Collected data:
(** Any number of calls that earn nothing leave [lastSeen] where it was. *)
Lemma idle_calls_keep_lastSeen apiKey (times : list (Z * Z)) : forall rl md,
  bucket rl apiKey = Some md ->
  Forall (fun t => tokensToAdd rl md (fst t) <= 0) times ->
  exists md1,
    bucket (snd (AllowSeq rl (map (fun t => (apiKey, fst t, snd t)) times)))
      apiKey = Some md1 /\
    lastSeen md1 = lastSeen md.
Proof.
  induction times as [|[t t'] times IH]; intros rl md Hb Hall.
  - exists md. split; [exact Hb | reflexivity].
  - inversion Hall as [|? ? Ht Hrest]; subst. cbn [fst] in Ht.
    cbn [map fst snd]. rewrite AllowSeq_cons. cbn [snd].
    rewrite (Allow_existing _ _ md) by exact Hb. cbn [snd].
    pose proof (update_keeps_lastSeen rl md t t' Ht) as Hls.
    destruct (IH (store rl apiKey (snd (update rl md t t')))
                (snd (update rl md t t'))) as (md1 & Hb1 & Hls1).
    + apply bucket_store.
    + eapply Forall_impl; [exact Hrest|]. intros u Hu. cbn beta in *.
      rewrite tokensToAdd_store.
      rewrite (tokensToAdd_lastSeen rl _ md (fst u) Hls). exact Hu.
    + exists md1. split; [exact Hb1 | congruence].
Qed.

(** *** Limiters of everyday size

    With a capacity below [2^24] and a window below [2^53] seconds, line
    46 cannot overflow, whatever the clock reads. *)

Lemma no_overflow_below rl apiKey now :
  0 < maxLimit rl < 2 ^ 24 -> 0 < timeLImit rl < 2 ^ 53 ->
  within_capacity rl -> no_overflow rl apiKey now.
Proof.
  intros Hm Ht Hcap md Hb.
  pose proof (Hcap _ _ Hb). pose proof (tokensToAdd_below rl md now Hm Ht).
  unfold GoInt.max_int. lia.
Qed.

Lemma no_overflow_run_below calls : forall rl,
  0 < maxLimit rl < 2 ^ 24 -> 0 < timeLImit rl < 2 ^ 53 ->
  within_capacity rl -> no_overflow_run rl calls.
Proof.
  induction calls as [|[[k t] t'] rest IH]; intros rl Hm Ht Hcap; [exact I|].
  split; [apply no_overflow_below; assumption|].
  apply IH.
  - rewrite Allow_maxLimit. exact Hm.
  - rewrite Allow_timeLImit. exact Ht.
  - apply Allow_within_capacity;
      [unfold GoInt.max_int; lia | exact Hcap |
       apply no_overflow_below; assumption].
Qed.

**Exercise directions**
Across the data, how many lines have the word "Hrest" in them? Respond with the number alone.

**Task output**
2